Cozi Group Inc.
- Type: Subsidiary
- Industry: Internet, computer software
- Founded: March 14, 2005, Seattle, Washington
- Headquarters: Seattle , United States
- Key people: Robbie Cape; (co-founder); Jan Miksovsky; (co-founder);
- Products: Productivity apps, Cozi Family Organizer
- Parent: OurFamilyWizard, LLC
- Website: www.cozi.com

= Cozi =

American website and app

Cozi is a family organization website and mobile app designed to streamline household management. It offers shared calendars, to-do lists, shopping lists, and messaging tools, allowing multiple users to coordinate under one account. Founded in 2005 by former Microsoft employees, Cozi has evolved through acquisitions and now operates under OurFamilyWizard. The app is available in both free and premium versions on iOS, Android, and desktop platforms.

== History ==
Cozi was founded in 2005 by Robbie Cape and Jan Miksovsky, two former Microsoft employees who sought to simplify family logistics with technology. The company's first product, Cozi Central, was released on September 25, 2006, and included a family calendar, shopping lists, family messaging and a photo collage screensaver. The company is based in Seattle, Washington.

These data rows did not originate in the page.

(** * Zapatos core: the SQL fragment compiler of [src/core.ts]

    A shallow embedding of [SQLFragment.compile], [SQLFragment.compileExpression]
    and [SQLFragment.run], and the properties of the compiled query
    [{ text, values }] that the specification states about them.

    Conventions of the embedding
    - A JavaScript value is a finite tree ([JSVal]).  The compiler only reads
      the values it is given and writes to the accumulator [result], so
      sharing inside a value is not observable by it.
    - A string is a sequence of code units, one [ascii] each; [Array.sort]
      without a comparator orders strings by code unit, here [String.leb].
    - A number is a safe integer, or any other number given by its string
      conversion ([JSNumber]); the compiler never computes with a number,
      it only stores it in [values] or prints it in an error message.
    - A [throw] is a [Throw] completion that carries the accumulator as the
      statement left it, since [result] is mutated in place.

    The second part embeds the compiler once more, over a store of mutable
    objects, for the claim that compiling changes nothing but the
    accumulator, and shows that the two embeddings agree.

    The last parts prove further properties of the compiler, of the shortcut
    functions and of [run], and embed from the generator [finaliseConfig]
    and the table rules of [tsForConfig]. *)


From Stdlib Require Import ZArith Ascii String DecimalString DecimalNat.
From stdpp Require Import base tactics option list sorting strings.

(** * The model

    The values, the compiler over trees, [run], the compiler over a store,
    and the notions the properties are stated with. *)

(** ** JavaScript values *)

(** The symbols of the module: [Default], [self] and [all]; any other symbol
    is identified by its description. *)
Inductive JSSymbol : Type :=
| SymDefault
| SymSelf
| SymAll
| SymOther (description : string).

(** The prototype of an object that is neither an array nor an instance of
    one of the classes of the module.  Object literals have
    [ObjectPrototype]; a [Date], a [Map] or an instance of a foreign class
    has another one. *)
Inductive Prototype : Type :=
| ObjectPrototype
| OtherPrototype (className : string).

(** A number.  [Integer z] stands for the integer [z] when it is a safe
    integer, one of magnitude below 2^53, which is the range in which every
    integer is a number of its own and the string conversion prints it in
    plain decimal.  Every other number, a fraction, an integer of a larger
    magnitude, [NaN], an infinity, is given by its string conversion, as in
    [OtherNumber "1e+21"], [OtherNumber "0.5"] and [OtherNumber "NaN"]. *)
Inductive JSNumber : Type :=
| Integer (z : Z)
| OtherNumber (conversion : string).

Coercion Integer : Z >-> JSNumber.

(** [Number.isSafeInteger(z)] for an integer [z]. *)
Definition isSafeInteger (z : Z) : bool := (Z.abs z <? 2 ^ 53)%Z.

Unset Elimination Schemes.

(** The values an interpolated expression can be.  The wrapper classes of
    the module carry what their TypeScript declarations say: a string for
    [DangerousRawString] and [ParentColumn], an array of names or an object
    for [ColumnNames], an object for [ColumnValues].  An object with own
    enumerable string-keyed properties is the list of the assignments that
    built it, in insertion order: a later assignment to a key overwrites an
    earlier one. *)
Inductive JSVal : Type :=
| JUndefined
| JNull
| JBoolean (b : bool)
| JNumber (n : JSNumber)
| JString (s : string)
| JSymbol (y : JSSymbol)
| JFunction (source : string)
| JArray (elements : list JSVal)
| JSQLFragment (literals : list string) (expressions : list JSVal)
               (parentTable : option string)
| JParameter (value : JSVal)
| JDangerousRawString (value : string)
| JParentColumn (value : string)
| JColumnNames (value : list string + list (string * JSVal))
| JColumnValues (value : list (string * JSVal))
| JObject (proto : Prototype) (props : list (string * JSVal)).

Set Elimination Schemes.

Arguments JNumber n%_Z.

(** [class SQLFragment]: [literals], [expressions] and the optional
    [parentTable].  [runResultTransform] is read by [run] only and is kept
    with the fragment there. *)
Record SQLFragment : Type := mkSQLFragment {
  literals : list string;
  expressions : list JSVal;
  parentTable : option string
}.

Definition fragmentValue (f : SQLFragment) : JSVal :=
  JSQLFragment (literals f) (expressions f) (parentTable f).

(** [interface SQLResultType { text: string; values: any[] }] *)
Record SQLResultType : Type := mkResult {
  text : string;
  values : list JSVal
}.

(** The default argument [{ text: '', values: [] }]. *)
Definition emptyResult : SQLResultType := {| text := ""; values := [] |}.

Inductive JSError : Type :=
| Error (message : string)
| TypeError (message : string).

Inductive Completion : Type :=
| Return (result : SQLResultType)
| Throw (e : JSError) (result : SQLResultType).

Definition andThen (c : Completion) (k : SQLResultType → Completion) : Completion :=
  match c with
  | Return result => k result
  | Throw e result => Throw e result
  end.

Notation "c >>> k" := (andThen c k) (at level 61, left associativity).

(** ** Primitive operations *)

Definition dquote : string := String "034"%char EmptyString.

(** A name between double quotes, the template of the source for a quoted
    identifier. *)
Definition quoted (name : string) : string := dquote +:+ name +:+ dquote.

(** [String(n)] for an array length. *)
Definition stringOfLength (n : nat) : string :=
  NilEmpty.string_of_uint (Nat.to_uint n).

(** [String(n)] for a number: the decimal numeral of a safe integer, and
    for any other number the conversion it is given by. *)
Definition stringOfNumber (n : JSNumber) : string :=
  match n with
  | Integer z => NilZero.string_of_int (Z.to_int z)
  | OtherNumber conversion => conversion
  end.

(** [result.text += s] *)
Definition appendText (result : SQLResultType) (s : string) : SQLResultType :=
  {| text := text result +:+ s; values := values result |}.

(** Truthiness of an optional string: [undefined] and [''] are falsy. *)
Definition truthy (o : option string) : bool :=
  match o with
  | Some s => negb (String.eqb s "")
  | None => false
  end.

(** [if (this.parentTable) parentTable = this.parentTable;] *)
Definition pinParentTable (pinned inherited : option string) : option string :=
  if truthy pinned then pinned else inherited.

(** Whether [expression.charAt(0)] is the double quote. *)
Definition startsWithQuote (s : string) : bool :=
  match s with
  | String c _ => Ascii.eqb c "034"%char
  | EmptyString => false
  end.

(** [Object.keys(o)]: the distinct keys.  Their order is immaterial here,
    every use sorts them. *)
Definition objectKeys {A} (props : list (string * A)) : list string :=
  remove_dups (props.*1).

(** [o[k]] for the assignments [props]: the last assignment to [k] wins. *)
Fixpoint getProp {A} (props : list (string * A)) (k : string) : option A :=
  match props with
  | [] => None
  | (k', v) :: rest =>
      match getProp rest k with
      | Some v' => Some v'
      | None => if String.eqb k' k then Some v else None
      end
  end.

(** [keys.sort()]: ascending by code unit. *)
Definition sortStrings (keys : list string) : list string :=
  merge_sort String.le keys.

(** [Object.keys(o).sort()] *)
Definition sortedKeys {A} (props : list (string * A)) : list string :=
  sortStrings (objectKeys props).

(** [xs.join(sep)] *)
Fixpoint join (sep : string) (xs : list string) : string :=
  match xs with
  | [] => ""
  | [x] => x
  | x :: rest => x +:+ sep +:+ join sep rest
  end.

(** [for (let i = 0, len = xs.length; i < len; i++) body(i, xs[i])] *)
Fixpoint forEach {A} (body : nat → A → SQLResultType → Completion)
    (i : nat) (xs : list A) (result : SQLResultType) : Completion :=
  match xs with
  | [] => Return result
  | x :: rest => body i x result >>> forEach body (S i) rest
  end.

(** ** The compiler *)

(** The branch [expression instanceof Parameter]:
    [result.values.push(expression.value);
     result.text += '$' + String(result.values.length);] *)
Definition compileParameter (value : JSVal) (result : SQLResultType) : Completion :=
  let values' := values result ++ [value] in
  Return {| text := text result +:+ "$" +:+ stringOfLength (length values');
            values := values' |}.

(** The errors the compiler throws: the two the specification calls
    ContextError, and the one it calls UnsupportedExpressionError, whose
    message ends with the string conversion of the offending value. *)
Definition selfError : JSError := Error "The 'self' column alias has no meaning here".

Definition parentError : JSError := Error "The 'parent' table alias has no meaning here".

Definition alienError (description : string) : JSError :=
  Error ("Alien object while interpolating SQL: " +:+ description).

(** The branch [expression === self]. *)
Definition compileSelf (result : SQLResultType) (currentColumn : option string)
    : Completion :=
  match currentColumn with
  | Some c =>
      if truthy currentColumn then Return (appendText result (quoted c))
      else Throw selfError result
  | None => Throw selfError result
  end.

(** The branch [expression instanceof ParentColumn]. *)
Definition compileParentColumn (value : string) (result : SQLResultType)
    (parentTable : option string) : Completion :=
  match parentTable with
  | Some t =>
      if truthy parentTable
      then Return (appendText result (quoted t +:+ "." +:+ quoted value))
      else Throw parentError result
  | None => Throw parentError result
  end.

(** The last branch:
    [throw new Error(`Alien object while interpolating SQL: ${expression}`)],
    given the string conversion of the expression. *)
Definition throwAlien (description : string) (result : SQLResultType) : Completion :=
  Throw (alienError description) result.

(** The branch [expression instanceof ColumnNames]. *)
Definition columnNamesOf {A} (value : list string + list (string * A)) : list string :=
  match value with
  | inl names => names
  | inr props => sortedKeys props
  end.

Definition compileColumnNames {A} (value : list string + list (string * A))
    (result : SQLResultType) : Completion :=
  Return (appendText result (join ", " (quoted <$> columnNamesOf value))).

(** [o[k]] where every property value has been turned into the action that
    compiles it; [missing] is the action for [undefined], the value of a key
    that is not there. *)
Definition actionFor {A} (missing : A) (actions : list (string * A)) (k : string) : A :=
  default missing (getProp actions k).

(** The loop of [compile]: for every literal after the first, compile the
    expression before it, then append the literal.  An expression that is
    not there is [undefined], which [compileExpr] rejects. *)
Fixpoint compileLiterals (compileExpr : JSVal → SQLResultType → Completion)
    (expressions : list JSVal) (literals : list string) (result : SQLResultType)
    {struct expressions} : Completion :=
  match literals, expressions with
  | [], _ => Return result
  | literal :: literals', [] => throwAlien "undefined" result
  | literal :: literals', e :: expressions' =>
      compileExpr e result
      >>> λ result, compileLiterals compileExpr expressions' literals'
                      (appendText result literal)
  end.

Cozi has both a freemium version, and a paid version called Cozi Gold. Cozi Gold's additional features include Cozi Contacts, a birthday tracker, more reminders, mobile month view, and change notifications. The software can be used on desktop or mobile applications for iOS and Android.

On June 5, 2011, Cozi set a Guinness World Record for the longest line of ducks in a row. The line stretched for one mile and was made up of 17,782 rubber ducks.

Cozi was acquired by Time Inc. in 2014.

After the Meredith Corporation acquired Time in 2018, Cozi was moved into the Parents Network division.

On May 4, 2022, Cozi was acquired by OurFamilyWizard of Minneapolis, Minnesota, reporting more than 20 million registered users.